--- START ---
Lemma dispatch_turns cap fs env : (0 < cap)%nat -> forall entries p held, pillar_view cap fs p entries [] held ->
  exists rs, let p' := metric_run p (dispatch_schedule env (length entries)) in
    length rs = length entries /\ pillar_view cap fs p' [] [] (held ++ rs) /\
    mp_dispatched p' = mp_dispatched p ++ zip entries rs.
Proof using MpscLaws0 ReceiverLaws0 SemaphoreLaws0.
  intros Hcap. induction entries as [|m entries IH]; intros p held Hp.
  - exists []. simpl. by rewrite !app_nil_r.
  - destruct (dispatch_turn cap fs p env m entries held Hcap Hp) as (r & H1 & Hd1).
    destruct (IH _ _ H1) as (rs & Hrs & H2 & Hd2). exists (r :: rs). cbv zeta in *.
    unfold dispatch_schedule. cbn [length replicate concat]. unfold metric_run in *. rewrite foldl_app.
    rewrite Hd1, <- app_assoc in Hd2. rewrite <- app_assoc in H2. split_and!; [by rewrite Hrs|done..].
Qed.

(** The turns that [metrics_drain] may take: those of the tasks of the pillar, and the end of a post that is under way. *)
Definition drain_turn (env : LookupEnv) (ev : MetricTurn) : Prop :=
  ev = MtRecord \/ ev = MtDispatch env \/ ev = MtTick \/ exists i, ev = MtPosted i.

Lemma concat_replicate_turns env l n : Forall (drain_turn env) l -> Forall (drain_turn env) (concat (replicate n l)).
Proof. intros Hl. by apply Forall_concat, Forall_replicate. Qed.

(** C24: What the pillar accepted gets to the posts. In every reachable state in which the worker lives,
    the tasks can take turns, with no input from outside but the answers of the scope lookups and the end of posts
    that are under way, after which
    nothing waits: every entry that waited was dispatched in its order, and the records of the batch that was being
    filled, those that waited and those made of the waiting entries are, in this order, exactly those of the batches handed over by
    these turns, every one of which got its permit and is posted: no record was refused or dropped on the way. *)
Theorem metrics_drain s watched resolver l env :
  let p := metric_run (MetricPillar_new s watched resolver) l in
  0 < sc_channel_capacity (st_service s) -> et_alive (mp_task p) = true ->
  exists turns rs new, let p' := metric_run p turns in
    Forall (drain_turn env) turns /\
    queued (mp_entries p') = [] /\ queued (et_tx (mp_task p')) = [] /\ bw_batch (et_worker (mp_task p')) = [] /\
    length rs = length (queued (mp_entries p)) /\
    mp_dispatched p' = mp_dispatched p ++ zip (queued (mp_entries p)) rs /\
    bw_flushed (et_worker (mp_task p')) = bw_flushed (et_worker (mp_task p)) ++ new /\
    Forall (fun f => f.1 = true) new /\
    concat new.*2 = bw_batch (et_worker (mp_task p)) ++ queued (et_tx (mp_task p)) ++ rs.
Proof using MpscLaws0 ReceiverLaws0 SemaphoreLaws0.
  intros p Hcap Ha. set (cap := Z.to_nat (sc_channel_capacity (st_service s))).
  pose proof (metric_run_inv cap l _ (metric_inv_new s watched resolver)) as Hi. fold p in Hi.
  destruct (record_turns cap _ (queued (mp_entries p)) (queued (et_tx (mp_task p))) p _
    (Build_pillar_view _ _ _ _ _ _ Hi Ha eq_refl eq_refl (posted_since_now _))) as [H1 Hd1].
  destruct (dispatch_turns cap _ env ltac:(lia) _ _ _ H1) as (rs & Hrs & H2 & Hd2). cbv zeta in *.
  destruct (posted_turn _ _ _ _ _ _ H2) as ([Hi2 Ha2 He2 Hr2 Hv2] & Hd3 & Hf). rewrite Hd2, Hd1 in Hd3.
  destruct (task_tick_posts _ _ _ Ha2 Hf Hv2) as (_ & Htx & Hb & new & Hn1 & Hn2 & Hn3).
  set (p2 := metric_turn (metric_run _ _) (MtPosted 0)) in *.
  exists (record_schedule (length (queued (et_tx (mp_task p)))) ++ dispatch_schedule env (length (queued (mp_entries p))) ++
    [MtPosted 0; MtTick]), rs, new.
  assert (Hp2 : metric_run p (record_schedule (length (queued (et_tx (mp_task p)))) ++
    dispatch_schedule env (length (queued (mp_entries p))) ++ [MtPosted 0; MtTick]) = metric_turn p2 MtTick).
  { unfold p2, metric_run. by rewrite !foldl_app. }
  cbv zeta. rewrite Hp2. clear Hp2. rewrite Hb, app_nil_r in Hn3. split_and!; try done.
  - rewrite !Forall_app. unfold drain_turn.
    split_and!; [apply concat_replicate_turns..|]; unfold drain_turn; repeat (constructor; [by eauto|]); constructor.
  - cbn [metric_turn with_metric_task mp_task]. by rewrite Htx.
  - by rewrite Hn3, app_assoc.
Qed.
--- END ---
> [TASK STATEMENT]: If a line falls between the first line of the entries and the line containing "mp_dispatched p' = mp_dispatched p ++ zip entries", or is one of those two, restate it word for word; leave all other lines out.

> [REPLY TO THE TASK]:
Lemma dispatch_turns cap fs env : (0 < cap)%nat -> forall entries p held, pillar_view cap fs p entries [] held ->
  exists rs, let p' := metric_run p (dispatch_schedule env (length entries)) in
    length rs = length entries /\ pillar_view cap fs p' [] [] (held ++ rs) /\
    mp_dispatched p' = mp_dispatched p ++ zip entries rs.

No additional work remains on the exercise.